THE Executive Director of HFC Investment Services, Mr Joseph Nketsiah has stated that this year will prove exceptionally difficult for investment funds in the country.
He said returns from investment funds like all other investments would be hard hit as the result of the current global financial crisis.
“Ghana as a major recipient of donor inflows and primarily a commodity exporter will find it difficult to avoid the much anticipated world wide recession this year”, Mr Nketsiah stated.
He said this at the company’s Annual General Meeting (AGM) in Accra to present the 2008 annual reports and financial statements of HFC’s Unit Trust, Equity Trust and Real Estate Investment Trust (REIT) funds.
Mr Nketsiah said the effect of the global financial crises on the Ghanaian economy was expected to be much visible this year as the Ghana Stock Market had already received its fair share of the turmoil in the global capital markets through market corrections and depreciation in stock prices.
He said the Ghana Stock Market was expected to see further turbulence when investors’ outstanding sale orders were executed.
This he said could trigger a downward movement in the prices of the respective stocks, adding that, as an exchange that had enjoyed huge patronage of foreign investors, it stood to suffer from the effects of the global financial crisis on the foreign investors as they sought to sell their stake in most listed companies, in order to realise their capital gains.
Mr Nketsiah said government’s commitment to achieve set macro economic targets had led to strong and positive expectations by both businesses and consumers about the prospect of the economy in 2009.
“We expect that government’s policy of curbing spending in the economy through tightening its monetary policy will hold interest rates relatively high throughout the year”, he stated.

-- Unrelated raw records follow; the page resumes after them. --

(** * Session-multiplexed message passing and the framed IPC transport

    A shallow embedding of two protocol engines of the password-manager
    clients:

    - [IPC]: [IPCService] of
      [apps/desktop/native-messaging-test-runner/src/ipc.service.ts], the
      client that frames JSON messages over the stdio pipe of the
      [desktop_proxy] child process, correlates responses by message id and
      puts a timeout on every request;
    - [Fido2]: [BrowserFido2UserInterfaceSession], the session class of the
      browser extension's FIDO2 user-interface service, the broker that runs
      one credential ceremony per session over the process-wide message bus.

    [Popup] is [Fido2Component], the page of the popout that a session
    opens and talks to over the bus.

    All run on a single-threaded event loop: every method and every event
    callback is a function from the state before to the state after, and
    what a method does to the outside (bytes written to the child's stdin,
    messages broadcast, windows closed) is recorded in the state or in a
    trace. *)

From Stdlib Require Import NArith ZArith Lia.
From Stdlib Require Import Strings.Byte.
From stdpp Require Import gmap list strings.

Local Open Scope N_scope.
Local Set Warnings "-register-all".

(** ** Bytes, buffers and JavaScript strings *)

Abbreviation byte := Byte.byte.

(** The byte holding the low eight bits of [n]. *)
Definition byte_of_N (n : N) : byte :=
  default Byte.x00 (Byte.of_N (n mod 256)).

(** A JavaScript string is a sequence of UTF-16 code units; [String.length]
    counts code units. *)
Abbreviation JSString := (list N).

(** The code units of an ASCII literal. *)
Fixpoint js (s : string) : JSString :=
  match s with
  | EmptyString => []
  | String a rest => Ascii.N_of_ascii a :: js rest
  end.

Definition is_high_surrogate (u : N) : bool := (0xD800 <=? u) && (u <=? 0xDBFF).
Definition is_low_surrogate (u : N) : bool := (0xDC00 <=? u) && (u <=? 0xDFFF).

(** UTF-8 encoding of one code point. *)
Definition utf8_encode (cp : N) : list byte :=
  if cp <? 0x80 then [byte_of_N cp]
  else if cp <? 0x800 then
    [byte_of_N (N.lor 0xC0 (N.shiftr cp 6));
     byte_of_N (N.lor 0x80 (N.land cp 0x3F))]
  else if cp <? 0x10000 then
    [byte_of_N (N.lor 0xE0 (N.shiftr cp 12));
     byte_of_N (N.lor 0x80 (N.land (N.shiftr cp 6) 0x3F));
     byte_of_N (N.lor 0x80 (N.land cp 0x3F))]
  else
    [byte_of_N (N.lor 0xF0 (N.shiftr cp 18));
     byte_of_N (N.lor 0x80 (N.land (N.shiftr cp 12) 0x3F));
     byte_of_N (N.lor 0x80 (N.land (N.shiftr cp 6) 0x3F));
     byte_of_N (N.lor 0x80 (N.land cp 0x3F))].

(** U+FFFD, which stands for a surrogate that has no partner. *)
Definition replacement_character : N := 0xFFFD.

(** The characters of a string, each as its UTF-8 bytes: a surrogate pair is
    one character of four bytes, a lone surrogate is written as U+FFFD. *)
Fixpoint utf8_chars (s : JSString) : list (list byte) :=
  match s with
  | [] => []
  | u :: rest =>
      if is_high_surrogate u then
        match rest with
        | l :: rest' =>
            if is_low_surrogate l then
              utf8_encode (0x10000 + (u - 0xD800) * 0x400 + (l - 0xDC00))
                :: utf8_chars rest'
            else utf8_encode replacement_character :: utf8_chars rest
        | [] => [utf8_encode replacement_character]
        end
      else if is_low_surrogate u then
        utf8_encode replacement_character :: utf8_chars rest
      else utf8_encode u :: utf8_chars rest
  end.

(** The UTF-8 serialization of a string, and [Buffer.byteLength]. *)
Definition utf8 (s : JSString) : list byte := concat (utf8_chars s).
Definition byteLength (s : JSString) : nat := length (utf8 s).

(** [Buffer.alloc(size)]: [size] zero bytes. *)
Definition Buffer_alloc (size : nat) : list byte := replicate size Byte.x00.

(** The bytes that [buf.write] stores when [room] bytes are left: whole
    characters while they fit, never part of one. *)
Fixpoint utf8_fit (chars : list (list byte)) (room : nat) : list byte :=
  match chars with
  | [] => []
  | c :: cs =>
      if (length c <=? room)%nat then c ++ utf8_fit cs (room - length c)
      else []
  end.

(** [buf.write(string, offset)]. *)
Definition Buffer_write (buf : list byte) (str : JSString) (offset : nat)
  : list byte :=
  let written := utf8_fit (utf8_chars str) (length buf - offset) in
  take offset buf ++ written ++ drop (offset + length written) buf.

(** The four bytes of [value], least significant first. *)
Definition uint32LE (value : N) : list byte :=
  [byte_of_N value;
   byte_of_N (N.shiftr value 8);
   byte_of_N (N.shiftr value 16);
   byte_of_N (N.shiftr value 24)].

(** [buf.writeUInt32LE(value, offset)]; [None] is the [RangeError] that Node
    raises when [value] is not a uint32 or the four bytes do not fit. *)
Definition writeUInt32LE (buf : list byte) (value : N) (offset : nat)
  : option (list byte) :=
  if (value <? 2 ^ 32) && (offset + 4 <=? length buf)%nat then
    Some (take offset buf ++ uint32LE value ++ drop (offset + 4) buf)
  else None.

(** [buf.readUInt32LE(0)] on a buffer of at least four bytes (the caller
    checks the length first; [None] is the [RangeError] otherwise). *)
Definition readUInt32LE (buf : list byte) : option N :=
  match buf with
  | b0 :: b1 :: b2 :: b3 :: _ =>
      Some (Byte.to_N b0 + N.shiftl (Byte.to_N b1) 8
            + N.shiftl (Byte.to_N b2) 16 + N.shiftl (Byte.to_N b3) 24)
  | _ => None
  end.

(** [buf.subarray(start, end)], both ends clamped to the buffer. *)
Definition subarray (buf : list byte) (start stop : nat) : list byte :=
  take (stop - start) (drop start buf).

(** [buf.subarray(start)]. *)
Definition subarray_from (buf : list byte) (start : nat) : list byte :=
  drop start buf.

(** ** JSON values and errors *)

(** What [JSON.parse] returns.  A number is kept as the decimal it was
    written as, [mantissa * 10 ^ exponent]; an object keeps its properties in
    the order of the text. *)
Inductive JSON : Type :=
| JNull
| JBool (b : bool)
| JNumber (mantissa exponent : Z)
| JString (s : JSString)
| JArray (items : list JSON)
| JObject (props : list (JSString * JSON)).

(** [ToBoolean]; [None] stands for [undefined]. *)
Definition truthy (v : option JSON) : bool :=
  match v with
  | None | Some JNull => false
  | Some (JBool b) => b
  | Some (JNumber m _) => negb (m =? 0)%Z
  | Some (JString s) => negb (bool_decide (s = []))
  | Some (JArray _) | Some (JObject _) => true
  end.

Fixpoint assoc (k : JSString) (props : list (JSString * JSON)) : option JSON :=
  match props with
  | [] => None
  | (k', v) :: rest => if bool_decide (k' = k) then Some v else assoc k rest
  end.

(** [value?.key] for a key that is neither an index nor [length]: a property
    of an object, [undefined] on everything else, [null] included. *)
Definition prop (value : JSON) (key : JSString) : option JSON :=
  match value with
  | JObject props => assoc key props
  | _ => None
  end.

(** [value?.key === "literal"]. *)
Definition prop_is (value : JSON) (key literal : JSString) : bool :=
  match prop value key with
  | Some (JString s) => bool_decide (s = literal)
  | _ => false
  end.

Inductive Error : Type :=
| Error_ (message : JSString)   (* [new Error(message)] *)
| SyntaxError                   (* [JSON.parse] on a text that is not JSON *)
| TypeError                     (* a property read on [null] *)
| RangeError                    (* a value or an offset out of range *)
| SpawnError (code : JSString). (* what the child process emits on "error" *)

(** The state of a promise. *)
Inductive Settled (A : Type) : Type :=
| Pending
| Resolved (value : A)
| Rejected (error : Error).
Arguments Pending {A}.
Arguments Resolved {A} value.
Arguments Rejected {A} error.

(** [resolve] and [reject] of a promise: the first settlement stays. *)
Definition settle {A} (outcome : Settled A) (p : Settled A) : Settled A :=
  match p with
  | Pending => outcome
  | _ => p
  end.

(** How a call ends. *)
Inductive Completion (A : Type) : Type :=
| Normal (value : A)
| Throw (error : Error).
Arguments Normal {A} value.
Arguments Throw {A} error.

(** * The framed IPC client *)

Module IPC.

(** What the service takes from its platform and from the type declarations
    of the messages it sends: [MessageCommon] with its [messageId] (a
    string), [JSON.stringify], [Buffer.prototype.toString] and [JSON.parse]
    ([None] when it throws a [SyntaxError]). *)
Class Platform : Type := {
  MessageCommon : Type;
  messageId : MessageCommon -> JSString;
  JSON_stringify : MessageCommon -> JSString;
  Buffer_toString : list byte -> JSString;
  JSON_parse : JSString -> option JSON;
}.

Inductive IPCConnectionState : Type :=
| Disconnected
| Connecting
| Connected.

Definition DEFAULT_MESSAGE_TIMEOUT : Z := 10 * 1000.

Record IPCOptions : Type := { overrideTimeout : option Z }.

(** Modelled from the spec: [race] of [./race], which is not among the
    sources.  One call of [race({promise, timeout, error})]: it returns a
    promise that the first of the two settles, [promise] with its value or the
    timer with [error]. *)
Record Race : Type := {
  race_promise : nat;
  race_timeout : Z;
  race_error : Error;
  race_outcome : Settled JSON;
}.

(** The fields of [IPCService], followed by the objects around it that its
    methods reach: the deferred promises it has created, the races, what each
    spawned child was sent on its stdin and the messages handed to
    [messageHandler].  A deferred, a race and a child are named by their index
    in these lists. *)
Record IPCService : Type := {
  connectionState : IPCConnectionState;
  pendingMessages : gmap JSString nat;
  awaitingConnection : list nat;
  process : option nat;
  processOutputBuffer : list byte;
  responses : list (Settled JSON);
  connections : list (Settled unit);
  races : list Race;
  children : list (list (list byte));
  handled : list JSON;
}.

Presenting the annual report on HFC REIT for 2008, he said the year saw a slowdown in development in the real estate sector as compared to the previous year adding that, it was the result of the slowdown in the global economy.
He said the fund completed construction and sold four two-bedroom semi-detached houses, four four-bedroom two-storey up-mark houses and had began work on two four-bedroom duplex houses.
Mr Nketsiah said the fund awarded contract for work to begin on the construction of a 30 two-bedroom semi-detached houses.
He said these activities helped the fund to achieve a yield of 28.97 per cent for 2008 as compared to 17.5 per cent for 2007, adding that, the fund value increased from GH¢1.4 million to GH¢1.71 million.
Touching on the Equity Trust fund, he said there was an improvement in the net fund value by 323.93 per cent from a value of GH¢0.95 million to GH¢4.03 million by the end of 2008, adding that, the fund posted a yield of 38.80 per cent to close the year.
He said this represented an all time high return since 2005 and a performance which competed favourably with other schemes in the country.
On Unit Trust, Mr Nketsiah said the fund posted an annualised yield of 18.70 per cent at the end of the year, compared with 12.75 per cent recorded within the same period in 2007.
He said this meant that a GH¢1,000 investment made in January 2008 would have become GH¢1,187 in December 2008.